INPUT:
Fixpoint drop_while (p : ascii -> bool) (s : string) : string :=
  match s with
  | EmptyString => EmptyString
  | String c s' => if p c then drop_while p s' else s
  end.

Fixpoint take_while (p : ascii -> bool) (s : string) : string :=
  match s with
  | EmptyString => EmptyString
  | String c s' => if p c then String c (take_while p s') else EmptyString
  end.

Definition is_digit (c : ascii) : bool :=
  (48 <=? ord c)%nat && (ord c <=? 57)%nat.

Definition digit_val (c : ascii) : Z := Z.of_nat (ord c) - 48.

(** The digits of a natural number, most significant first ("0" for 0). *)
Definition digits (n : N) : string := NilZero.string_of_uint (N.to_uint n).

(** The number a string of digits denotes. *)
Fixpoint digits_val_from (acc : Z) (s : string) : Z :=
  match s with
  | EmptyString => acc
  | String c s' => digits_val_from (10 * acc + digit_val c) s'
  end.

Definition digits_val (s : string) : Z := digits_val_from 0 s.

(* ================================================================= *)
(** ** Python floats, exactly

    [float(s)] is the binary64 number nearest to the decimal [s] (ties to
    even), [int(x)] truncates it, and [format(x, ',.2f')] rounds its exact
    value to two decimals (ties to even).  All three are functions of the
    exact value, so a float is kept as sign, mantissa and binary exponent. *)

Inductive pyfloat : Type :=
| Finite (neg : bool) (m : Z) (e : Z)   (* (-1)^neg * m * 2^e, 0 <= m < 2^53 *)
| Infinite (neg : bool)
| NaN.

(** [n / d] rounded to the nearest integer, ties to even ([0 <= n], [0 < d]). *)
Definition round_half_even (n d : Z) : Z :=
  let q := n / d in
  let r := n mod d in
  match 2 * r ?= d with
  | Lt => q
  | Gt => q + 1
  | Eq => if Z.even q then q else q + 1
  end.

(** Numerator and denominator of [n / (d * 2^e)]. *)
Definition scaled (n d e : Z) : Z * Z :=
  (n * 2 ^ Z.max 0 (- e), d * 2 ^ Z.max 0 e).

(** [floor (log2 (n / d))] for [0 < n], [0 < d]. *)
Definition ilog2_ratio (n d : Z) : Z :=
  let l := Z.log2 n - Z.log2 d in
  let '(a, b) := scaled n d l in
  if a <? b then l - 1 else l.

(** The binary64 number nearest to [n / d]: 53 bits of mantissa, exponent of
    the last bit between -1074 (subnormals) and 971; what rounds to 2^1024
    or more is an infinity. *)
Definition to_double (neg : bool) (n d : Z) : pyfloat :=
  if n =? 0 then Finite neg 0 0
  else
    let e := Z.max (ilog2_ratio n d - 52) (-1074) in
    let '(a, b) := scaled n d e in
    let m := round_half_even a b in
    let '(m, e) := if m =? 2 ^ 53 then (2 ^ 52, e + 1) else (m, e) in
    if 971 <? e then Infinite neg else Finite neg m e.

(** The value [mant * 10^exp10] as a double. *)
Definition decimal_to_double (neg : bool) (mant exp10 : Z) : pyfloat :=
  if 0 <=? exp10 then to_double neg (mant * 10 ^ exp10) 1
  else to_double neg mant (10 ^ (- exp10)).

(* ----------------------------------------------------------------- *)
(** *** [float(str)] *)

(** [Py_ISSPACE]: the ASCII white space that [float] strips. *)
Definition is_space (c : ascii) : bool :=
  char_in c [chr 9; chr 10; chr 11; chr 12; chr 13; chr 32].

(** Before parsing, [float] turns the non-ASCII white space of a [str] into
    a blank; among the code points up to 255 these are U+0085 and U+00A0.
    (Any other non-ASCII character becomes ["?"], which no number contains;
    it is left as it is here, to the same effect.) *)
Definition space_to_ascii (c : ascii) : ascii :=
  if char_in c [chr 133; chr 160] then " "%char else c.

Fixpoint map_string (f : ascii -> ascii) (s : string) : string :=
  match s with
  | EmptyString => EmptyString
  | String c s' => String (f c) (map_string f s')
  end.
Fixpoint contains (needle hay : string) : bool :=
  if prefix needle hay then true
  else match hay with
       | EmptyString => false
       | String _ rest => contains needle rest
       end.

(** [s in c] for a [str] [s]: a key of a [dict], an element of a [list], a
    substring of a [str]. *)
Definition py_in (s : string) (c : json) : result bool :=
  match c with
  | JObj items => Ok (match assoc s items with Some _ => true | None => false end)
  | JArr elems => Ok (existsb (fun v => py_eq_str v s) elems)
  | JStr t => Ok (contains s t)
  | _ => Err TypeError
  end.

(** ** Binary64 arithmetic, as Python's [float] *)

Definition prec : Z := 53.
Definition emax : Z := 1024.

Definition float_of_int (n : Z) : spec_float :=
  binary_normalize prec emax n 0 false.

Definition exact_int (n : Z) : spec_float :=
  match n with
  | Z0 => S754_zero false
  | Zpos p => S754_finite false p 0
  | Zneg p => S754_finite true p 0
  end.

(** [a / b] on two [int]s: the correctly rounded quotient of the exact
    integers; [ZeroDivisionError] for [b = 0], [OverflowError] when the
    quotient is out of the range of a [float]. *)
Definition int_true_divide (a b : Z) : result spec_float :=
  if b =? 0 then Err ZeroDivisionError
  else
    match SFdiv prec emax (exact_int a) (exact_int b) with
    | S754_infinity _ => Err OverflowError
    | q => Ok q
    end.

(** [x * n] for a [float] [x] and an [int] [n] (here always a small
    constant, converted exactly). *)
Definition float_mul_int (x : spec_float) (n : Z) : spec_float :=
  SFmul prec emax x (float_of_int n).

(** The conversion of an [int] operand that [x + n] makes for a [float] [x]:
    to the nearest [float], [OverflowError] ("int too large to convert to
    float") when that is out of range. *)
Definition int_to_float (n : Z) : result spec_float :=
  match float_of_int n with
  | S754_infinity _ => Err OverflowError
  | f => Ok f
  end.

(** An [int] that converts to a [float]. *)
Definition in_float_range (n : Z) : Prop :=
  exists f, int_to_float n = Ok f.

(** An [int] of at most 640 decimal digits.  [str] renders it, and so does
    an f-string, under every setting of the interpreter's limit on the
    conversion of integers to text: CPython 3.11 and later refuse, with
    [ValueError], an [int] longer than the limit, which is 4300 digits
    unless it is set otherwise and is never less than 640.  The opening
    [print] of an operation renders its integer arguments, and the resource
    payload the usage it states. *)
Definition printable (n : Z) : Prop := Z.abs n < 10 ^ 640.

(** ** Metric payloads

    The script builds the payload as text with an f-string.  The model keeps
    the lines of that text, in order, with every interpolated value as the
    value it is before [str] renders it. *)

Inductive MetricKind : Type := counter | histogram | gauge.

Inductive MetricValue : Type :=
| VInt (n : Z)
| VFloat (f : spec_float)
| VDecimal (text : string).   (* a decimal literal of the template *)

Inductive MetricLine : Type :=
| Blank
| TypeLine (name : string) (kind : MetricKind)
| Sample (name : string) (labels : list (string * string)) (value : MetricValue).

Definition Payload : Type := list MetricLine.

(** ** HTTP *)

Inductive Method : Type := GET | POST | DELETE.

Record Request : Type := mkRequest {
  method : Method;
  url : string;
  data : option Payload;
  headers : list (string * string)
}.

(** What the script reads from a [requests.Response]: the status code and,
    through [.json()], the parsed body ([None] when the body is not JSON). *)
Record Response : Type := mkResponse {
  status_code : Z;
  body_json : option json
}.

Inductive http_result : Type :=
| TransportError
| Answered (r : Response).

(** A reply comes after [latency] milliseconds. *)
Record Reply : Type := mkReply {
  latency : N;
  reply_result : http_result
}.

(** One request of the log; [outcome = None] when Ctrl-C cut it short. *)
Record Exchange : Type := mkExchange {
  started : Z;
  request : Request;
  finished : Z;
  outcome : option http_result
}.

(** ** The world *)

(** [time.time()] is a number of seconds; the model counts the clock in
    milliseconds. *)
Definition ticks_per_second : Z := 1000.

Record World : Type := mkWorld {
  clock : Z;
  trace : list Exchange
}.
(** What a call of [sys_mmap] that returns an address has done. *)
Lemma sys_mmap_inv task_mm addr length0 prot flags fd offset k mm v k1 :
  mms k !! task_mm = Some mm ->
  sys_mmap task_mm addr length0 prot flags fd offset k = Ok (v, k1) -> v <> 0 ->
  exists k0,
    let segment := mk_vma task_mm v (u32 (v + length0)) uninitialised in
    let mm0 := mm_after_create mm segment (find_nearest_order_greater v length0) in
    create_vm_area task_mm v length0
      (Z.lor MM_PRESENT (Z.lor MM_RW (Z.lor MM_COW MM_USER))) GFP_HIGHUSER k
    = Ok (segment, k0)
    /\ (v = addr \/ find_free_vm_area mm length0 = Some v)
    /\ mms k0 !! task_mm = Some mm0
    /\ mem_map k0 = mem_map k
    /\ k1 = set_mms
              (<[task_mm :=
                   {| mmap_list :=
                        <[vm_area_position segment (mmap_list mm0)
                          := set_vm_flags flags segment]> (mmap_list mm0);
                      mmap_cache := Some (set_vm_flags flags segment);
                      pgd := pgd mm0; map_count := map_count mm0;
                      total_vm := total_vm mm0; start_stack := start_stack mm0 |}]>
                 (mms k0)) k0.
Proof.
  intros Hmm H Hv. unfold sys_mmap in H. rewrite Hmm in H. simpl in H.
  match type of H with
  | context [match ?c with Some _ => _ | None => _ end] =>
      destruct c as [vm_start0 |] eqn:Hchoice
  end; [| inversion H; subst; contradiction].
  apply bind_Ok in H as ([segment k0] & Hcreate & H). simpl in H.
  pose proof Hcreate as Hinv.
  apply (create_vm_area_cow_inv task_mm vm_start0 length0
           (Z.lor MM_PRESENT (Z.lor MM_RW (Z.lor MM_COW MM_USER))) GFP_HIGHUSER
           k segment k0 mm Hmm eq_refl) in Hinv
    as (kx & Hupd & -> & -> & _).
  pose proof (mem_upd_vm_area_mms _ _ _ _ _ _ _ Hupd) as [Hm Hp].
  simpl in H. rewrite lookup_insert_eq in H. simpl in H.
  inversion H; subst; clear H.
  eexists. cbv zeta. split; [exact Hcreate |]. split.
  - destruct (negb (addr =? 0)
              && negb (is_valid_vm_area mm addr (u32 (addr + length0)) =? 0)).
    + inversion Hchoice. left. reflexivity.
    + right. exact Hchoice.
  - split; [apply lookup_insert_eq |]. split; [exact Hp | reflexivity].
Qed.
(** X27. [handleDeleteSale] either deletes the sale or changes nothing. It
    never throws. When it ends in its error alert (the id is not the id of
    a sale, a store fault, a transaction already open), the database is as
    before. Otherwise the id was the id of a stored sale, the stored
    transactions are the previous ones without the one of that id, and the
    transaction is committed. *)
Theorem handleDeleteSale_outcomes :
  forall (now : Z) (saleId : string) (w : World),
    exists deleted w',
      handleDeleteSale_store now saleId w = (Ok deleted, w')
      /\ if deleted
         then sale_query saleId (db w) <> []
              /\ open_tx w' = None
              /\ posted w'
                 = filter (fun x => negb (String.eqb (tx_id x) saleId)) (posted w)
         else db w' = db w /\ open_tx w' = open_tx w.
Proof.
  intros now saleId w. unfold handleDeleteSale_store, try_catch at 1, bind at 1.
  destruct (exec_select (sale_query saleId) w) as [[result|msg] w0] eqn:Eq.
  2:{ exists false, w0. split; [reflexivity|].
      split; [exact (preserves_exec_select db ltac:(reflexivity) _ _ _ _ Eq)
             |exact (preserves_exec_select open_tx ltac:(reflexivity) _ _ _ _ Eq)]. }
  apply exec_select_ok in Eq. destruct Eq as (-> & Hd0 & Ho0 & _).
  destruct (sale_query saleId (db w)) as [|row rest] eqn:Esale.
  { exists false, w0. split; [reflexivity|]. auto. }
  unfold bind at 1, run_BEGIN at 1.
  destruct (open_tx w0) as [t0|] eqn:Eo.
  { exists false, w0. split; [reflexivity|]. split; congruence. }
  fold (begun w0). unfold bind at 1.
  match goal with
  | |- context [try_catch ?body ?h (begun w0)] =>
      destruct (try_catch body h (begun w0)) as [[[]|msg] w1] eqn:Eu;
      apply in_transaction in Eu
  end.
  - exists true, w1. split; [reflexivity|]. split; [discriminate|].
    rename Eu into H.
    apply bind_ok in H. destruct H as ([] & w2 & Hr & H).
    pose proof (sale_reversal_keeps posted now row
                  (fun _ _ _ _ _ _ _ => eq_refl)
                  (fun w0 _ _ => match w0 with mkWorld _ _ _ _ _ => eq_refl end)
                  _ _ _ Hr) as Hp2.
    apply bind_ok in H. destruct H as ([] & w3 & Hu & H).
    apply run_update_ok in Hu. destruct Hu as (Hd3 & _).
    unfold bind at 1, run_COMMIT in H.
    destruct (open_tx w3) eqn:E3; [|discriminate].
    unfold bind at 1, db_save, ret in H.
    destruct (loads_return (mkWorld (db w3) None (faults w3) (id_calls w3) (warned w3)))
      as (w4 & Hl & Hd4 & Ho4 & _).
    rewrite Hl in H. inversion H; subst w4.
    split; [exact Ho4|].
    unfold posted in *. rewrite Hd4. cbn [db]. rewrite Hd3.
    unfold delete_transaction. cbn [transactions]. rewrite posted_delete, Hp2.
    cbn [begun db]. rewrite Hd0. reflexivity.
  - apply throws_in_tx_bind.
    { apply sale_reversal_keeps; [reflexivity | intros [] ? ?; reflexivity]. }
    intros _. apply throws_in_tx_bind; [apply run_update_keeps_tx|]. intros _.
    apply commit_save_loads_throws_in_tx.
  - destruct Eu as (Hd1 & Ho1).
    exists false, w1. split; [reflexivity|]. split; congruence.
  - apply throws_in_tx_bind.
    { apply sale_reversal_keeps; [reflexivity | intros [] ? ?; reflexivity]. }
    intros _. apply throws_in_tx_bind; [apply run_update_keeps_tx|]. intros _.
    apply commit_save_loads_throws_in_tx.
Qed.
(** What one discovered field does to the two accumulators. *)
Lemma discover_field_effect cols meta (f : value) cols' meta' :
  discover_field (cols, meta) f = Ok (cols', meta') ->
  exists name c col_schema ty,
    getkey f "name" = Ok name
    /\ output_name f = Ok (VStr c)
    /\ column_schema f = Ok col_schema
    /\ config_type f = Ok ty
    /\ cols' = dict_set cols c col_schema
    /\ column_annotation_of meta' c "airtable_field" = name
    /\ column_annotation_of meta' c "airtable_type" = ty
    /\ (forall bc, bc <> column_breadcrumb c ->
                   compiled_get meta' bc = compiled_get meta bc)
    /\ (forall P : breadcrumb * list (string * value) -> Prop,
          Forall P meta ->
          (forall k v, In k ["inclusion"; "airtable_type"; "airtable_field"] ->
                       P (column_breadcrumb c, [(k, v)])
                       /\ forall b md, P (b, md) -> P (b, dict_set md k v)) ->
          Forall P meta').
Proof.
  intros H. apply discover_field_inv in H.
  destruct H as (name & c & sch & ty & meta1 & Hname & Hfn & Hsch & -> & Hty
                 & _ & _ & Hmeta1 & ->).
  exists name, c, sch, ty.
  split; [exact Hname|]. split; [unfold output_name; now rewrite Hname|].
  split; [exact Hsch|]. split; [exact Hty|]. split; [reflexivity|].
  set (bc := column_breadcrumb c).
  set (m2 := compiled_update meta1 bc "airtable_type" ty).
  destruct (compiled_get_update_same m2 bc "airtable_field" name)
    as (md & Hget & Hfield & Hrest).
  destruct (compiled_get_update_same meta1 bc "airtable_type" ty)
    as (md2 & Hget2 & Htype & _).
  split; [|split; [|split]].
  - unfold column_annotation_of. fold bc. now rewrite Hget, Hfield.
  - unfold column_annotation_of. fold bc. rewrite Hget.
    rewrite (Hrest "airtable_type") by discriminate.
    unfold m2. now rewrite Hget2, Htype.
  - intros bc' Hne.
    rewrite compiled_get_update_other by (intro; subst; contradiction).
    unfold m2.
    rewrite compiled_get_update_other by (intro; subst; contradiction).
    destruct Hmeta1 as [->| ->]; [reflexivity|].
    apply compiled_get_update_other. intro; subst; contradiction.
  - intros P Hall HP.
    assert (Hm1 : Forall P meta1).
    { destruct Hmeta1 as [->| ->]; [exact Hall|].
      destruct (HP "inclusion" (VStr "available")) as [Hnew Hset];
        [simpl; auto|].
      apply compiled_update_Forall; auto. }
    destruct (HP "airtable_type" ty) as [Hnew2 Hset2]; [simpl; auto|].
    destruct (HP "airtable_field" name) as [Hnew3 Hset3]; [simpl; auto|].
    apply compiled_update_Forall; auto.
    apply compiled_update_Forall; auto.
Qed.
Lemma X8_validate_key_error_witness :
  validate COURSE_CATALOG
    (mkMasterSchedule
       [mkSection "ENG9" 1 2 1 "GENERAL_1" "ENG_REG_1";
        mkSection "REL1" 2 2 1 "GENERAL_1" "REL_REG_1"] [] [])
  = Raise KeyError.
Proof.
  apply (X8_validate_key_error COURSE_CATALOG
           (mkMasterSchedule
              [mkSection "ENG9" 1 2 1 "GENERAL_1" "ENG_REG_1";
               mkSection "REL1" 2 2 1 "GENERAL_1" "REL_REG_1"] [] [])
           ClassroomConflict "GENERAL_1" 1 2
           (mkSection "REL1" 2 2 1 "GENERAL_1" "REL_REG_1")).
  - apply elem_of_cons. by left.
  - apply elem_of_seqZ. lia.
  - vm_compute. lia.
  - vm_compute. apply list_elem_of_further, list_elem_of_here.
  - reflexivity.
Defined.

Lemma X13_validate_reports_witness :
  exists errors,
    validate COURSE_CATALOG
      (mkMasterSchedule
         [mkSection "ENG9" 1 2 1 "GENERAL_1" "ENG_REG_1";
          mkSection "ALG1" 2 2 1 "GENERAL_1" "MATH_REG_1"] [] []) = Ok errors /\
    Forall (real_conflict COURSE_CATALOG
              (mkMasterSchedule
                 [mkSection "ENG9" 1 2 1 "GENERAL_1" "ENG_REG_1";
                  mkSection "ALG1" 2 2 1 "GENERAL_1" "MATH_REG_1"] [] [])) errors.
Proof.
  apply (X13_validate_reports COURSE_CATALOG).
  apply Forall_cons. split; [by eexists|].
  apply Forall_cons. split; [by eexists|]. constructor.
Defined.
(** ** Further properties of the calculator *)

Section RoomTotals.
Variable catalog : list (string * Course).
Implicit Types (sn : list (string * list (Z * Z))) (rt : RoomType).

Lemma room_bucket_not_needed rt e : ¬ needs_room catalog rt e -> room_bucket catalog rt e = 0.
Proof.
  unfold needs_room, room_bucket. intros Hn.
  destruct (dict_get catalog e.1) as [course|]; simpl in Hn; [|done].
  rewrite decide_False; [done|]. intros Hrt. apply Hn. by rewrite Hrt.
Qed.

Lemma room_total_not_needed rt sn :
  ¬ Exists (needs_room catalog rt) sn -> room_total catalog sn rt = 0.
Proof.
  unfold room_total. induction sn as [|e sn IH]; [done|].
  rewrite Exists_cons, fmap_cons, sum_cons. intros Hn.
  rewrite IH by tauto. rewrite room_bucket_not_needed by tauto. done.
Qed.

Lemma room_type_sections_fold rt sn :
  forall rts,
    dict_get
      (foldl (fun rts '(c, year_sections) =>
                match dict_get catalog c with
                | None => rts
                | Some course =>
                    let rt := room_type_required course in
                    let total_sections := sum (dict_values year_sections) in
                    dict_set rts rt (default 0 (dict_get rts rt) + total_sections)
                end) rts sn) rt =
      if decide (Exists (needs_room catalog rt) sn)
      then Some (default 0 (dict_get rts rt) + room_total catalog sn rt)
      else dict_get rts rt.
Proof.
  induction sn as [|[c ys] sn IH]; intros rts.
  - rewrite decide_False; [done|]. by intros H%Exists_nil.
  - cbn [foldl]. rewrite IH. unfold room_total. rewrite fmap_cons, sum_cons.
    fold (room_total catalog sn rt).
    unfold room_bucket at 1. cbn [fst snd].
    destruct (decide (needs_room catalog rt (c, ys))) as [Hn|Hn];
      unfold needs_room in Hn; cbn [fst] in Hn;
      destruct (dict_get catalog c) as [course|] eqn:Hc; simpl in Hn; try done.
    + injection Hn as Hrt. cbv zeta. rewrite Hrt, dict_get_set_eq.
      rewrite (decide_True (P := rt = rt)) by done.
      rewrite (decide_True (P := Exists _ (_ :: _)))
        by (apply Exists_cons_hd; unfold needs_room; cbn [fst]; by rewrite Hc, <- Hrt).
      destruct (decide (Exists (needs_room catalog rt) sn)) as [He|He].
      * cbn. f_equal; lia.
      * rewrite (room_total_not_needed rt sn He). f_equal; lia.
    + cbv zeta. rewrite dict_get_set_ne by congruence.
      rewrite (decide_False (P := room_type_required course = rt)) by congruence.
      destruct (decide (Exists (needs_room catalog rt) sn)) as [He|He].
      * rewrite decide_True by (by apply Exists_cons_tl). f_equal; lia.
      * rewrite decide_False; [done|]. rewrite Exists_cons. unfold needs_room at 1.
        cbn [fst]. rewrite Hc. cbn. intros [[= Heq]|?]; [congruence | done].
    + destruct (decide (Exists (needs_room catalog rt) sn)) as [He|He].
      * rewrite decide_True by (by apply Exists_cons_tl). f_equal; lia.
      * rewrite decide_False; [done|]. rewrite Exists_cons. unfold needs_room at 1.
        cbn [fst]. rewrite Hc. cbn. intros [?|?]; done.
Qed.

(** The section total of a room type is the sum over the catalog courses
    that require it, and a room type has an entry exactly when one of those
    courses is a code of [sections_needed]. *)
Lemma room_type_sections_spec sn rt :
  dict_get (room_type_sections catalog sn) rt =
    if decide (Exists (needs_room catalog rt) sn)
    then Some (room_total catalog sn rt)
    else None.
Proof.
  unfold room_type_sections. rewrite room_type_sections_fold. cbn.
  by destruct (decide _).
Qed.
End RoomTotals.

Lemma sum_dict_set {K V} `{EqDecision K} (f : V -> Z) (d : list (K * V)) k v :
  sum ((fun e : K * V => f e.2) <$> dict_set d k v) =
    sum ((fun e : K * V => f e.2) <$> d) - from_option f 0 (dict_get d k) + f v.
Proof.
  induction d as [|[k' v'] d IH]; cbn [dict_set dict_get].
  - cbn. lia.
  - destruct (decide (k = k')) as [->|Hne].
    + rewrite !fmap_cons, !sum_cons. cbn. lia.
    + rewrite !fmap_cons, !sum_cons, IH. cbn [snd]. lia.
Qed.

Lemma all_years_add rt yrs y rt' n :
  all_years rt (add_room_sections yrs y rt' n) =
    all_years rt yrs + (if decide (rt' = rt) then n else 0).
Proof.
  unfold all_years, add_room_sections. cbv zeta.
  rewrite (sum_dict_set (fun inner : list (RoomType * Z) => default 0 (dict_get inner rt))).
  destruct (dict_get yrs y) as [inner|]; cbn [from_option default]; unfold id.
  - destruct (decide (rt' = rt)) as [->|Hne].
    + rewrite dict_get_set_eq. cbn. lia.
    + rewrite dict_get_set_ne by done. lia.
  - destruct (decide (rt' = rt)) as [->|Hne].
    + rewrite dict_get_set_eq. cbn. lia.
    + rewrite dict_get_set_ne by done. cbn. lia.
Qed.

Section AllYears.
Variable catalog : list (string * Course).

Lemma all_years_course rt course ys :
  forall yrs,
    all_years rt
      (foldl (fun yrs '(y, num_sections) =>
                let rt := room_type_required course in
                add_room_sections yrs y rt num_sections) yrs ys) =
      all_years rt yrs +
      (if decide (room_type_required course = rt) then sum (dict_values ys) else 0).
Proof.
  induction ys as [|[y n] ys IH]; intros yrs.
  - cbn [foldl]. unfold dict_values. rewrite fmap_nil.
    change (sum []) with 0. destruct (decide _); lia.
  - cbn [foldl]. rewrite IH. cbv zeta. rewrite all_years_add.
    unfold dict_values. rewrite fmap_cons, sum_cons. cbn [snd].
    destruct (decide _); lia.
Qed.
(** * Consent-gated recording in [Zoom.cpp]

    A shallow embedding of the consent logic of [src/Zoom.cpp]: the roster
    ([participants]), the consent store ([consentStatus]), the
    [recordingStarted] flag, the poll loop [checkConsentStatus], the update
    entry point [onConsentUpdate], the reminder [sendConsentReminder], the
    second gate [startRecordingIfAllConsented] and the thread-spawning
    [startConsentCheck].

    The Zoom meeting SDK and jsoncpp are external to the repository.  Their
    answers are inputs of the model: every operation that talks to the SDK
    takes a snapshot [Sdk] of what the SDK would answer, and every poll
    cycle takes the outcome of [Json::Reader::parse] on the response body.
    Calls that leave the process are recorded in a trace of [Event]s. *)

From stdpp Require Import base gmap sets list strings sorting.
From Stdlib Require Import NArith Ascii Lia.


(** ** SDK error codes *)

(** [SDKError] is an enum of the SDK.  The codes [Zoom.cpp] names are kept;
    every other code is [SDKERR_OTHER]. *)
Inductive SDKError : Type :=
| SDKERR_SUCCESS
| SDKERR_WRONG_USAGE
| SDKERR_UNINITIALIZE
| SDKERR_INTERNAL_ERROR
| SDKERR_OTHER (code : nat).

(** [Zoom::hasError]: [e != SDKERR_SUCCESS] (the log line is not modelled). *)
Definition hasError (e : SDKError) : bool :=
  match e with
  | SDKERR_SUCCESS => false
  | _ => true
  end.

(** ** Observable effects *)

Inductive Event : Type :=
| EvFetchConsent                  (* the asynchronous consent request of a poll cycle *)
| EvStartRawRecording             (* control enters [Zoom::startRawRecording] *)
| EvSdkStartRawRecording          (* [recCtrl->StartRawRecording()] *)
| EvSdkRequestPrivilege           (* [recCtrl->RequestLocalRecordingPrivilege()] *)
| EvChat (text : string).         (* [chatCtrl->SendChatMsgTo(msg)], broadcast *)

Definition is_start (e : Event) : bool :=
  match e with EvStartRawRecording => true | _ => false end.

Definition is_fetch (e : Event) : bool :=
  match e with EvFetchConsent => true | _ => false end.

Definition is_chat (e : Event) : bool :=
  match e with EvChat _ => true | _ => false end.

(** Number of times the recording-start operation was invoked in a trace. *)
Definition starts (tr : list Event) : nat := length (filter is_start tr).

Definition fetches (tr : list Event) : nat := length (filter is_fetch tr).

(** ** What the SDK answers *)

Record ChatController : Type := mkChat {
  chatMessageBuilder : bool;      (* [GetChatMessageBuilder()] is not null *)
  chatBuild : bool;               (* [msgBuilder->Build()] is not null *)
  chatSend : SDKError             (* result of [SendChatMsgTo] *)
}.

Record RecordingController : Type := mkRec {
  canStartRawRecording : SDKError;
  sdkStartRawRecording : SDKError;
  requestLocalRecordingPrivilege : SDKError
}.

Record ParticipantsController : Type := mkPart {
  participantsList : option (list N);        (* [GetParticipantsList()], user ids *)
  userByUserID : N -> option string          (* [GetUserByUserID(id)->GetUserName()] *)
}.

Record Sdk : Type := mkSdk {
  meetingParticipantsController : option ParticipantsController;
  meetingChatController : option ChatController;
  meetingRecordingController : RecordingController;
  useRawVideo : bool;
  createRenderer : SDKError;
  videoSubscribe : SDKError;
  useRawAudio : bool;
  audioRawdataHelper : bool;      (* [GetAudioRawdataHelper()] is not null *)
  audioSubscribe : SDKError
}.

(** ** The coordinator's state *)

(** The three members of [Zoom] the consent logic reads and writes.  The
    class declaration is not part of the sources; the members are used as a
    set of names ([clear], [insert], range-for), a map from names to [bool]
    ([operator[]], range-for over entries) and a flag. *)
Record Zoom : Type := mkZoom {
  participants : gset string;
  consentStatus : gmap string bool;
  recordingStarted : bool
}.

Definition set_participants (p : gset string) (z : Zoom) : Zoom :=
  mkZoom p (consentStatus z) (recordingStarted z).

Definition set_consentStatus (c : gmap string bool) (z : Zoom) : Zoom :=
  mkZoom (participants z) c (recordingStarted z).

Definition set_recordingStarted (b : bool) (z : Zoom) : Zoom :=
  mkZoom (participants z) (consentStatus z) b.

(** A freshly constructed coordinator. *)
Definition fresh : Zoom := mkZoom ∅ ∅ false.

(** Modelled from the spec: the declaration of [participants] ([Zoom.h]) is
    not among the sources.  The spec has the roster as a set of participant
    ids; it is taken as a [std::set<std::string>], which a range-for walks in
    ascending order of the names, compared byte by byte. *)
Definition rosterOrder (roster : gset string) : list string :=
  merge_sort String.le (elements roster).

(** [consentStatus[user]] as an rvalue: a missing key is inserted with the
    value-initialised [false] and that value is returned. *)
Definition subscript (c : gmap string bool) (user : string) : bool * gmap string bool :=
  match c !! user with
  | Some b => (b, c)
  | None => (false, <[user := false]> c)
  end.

WHAT YOU SHOULD DO: Give back the records above exactly, limited to the lines between the one holding "destruct (sale_query saleId" and the one holding "unfold posted in", inclusive.

EXERCISE RESPONSE:
  destruct (sale_query saleId (db w)) as [|row rest] eqn:Esale.
  { exists false, w0. split; [reflexivity|]. auto. }
  unfold bind at 1, run_BEGIN at 1.
  destruct (open_tx w0) as [t0|] eqn:Eo.
  { exists false, w0. split; [reflexivity|]. split; congruence. }
  fold (begun w0). unfold bind at 1.
  match goal with
  | |- context [try_catch ?body ?h (begun w0)] =>
      destruct (try_catch body h (begun w0)) as [[[]|msg] w1] eqn:Eu;
      apply in_transaction in Eu
  end.
  - exists true, w1. split; [reflexivity|]. split; [discriminate|].
    rename Eu into H.
    apply bind_ok in H. destruct H as ([] & w2 & Hr & H).
    pose proof (sale_reversal_keeps posted now row
                  (fun _ _ _ _ _ _ _ => eq_refl)
                  (fun w0 _ _ => match w0 with mkWorld _ _ _ _ _ => eq_refl end)
                  _ _ _ Hr) as Hp2.
    apply bind_ok in H. destruct H as ([] & w3 & Hu & H).
    apply run_update_ok in Hu. destruct Hu as (Hd3 & _).
    unfold bind at 1, run_COMMIT in H.
    destruct (open_tx w3) eqn:E3; [|discriminate].
    unfold bind at 1, db_save, ret in H.
    destruct (loads_return (mkWorld (db w3) None (faults w3) (id_calls w3) (warned w3)))
      as (w4 & Hl & Hd4 & Ho4 & _).
    rewrite Hl in H. inversion H; subst w4.
    split; [exact Ho4|].
    unfold posted in *. rewrite Hd4. cbn [db]. rewrite Hd3.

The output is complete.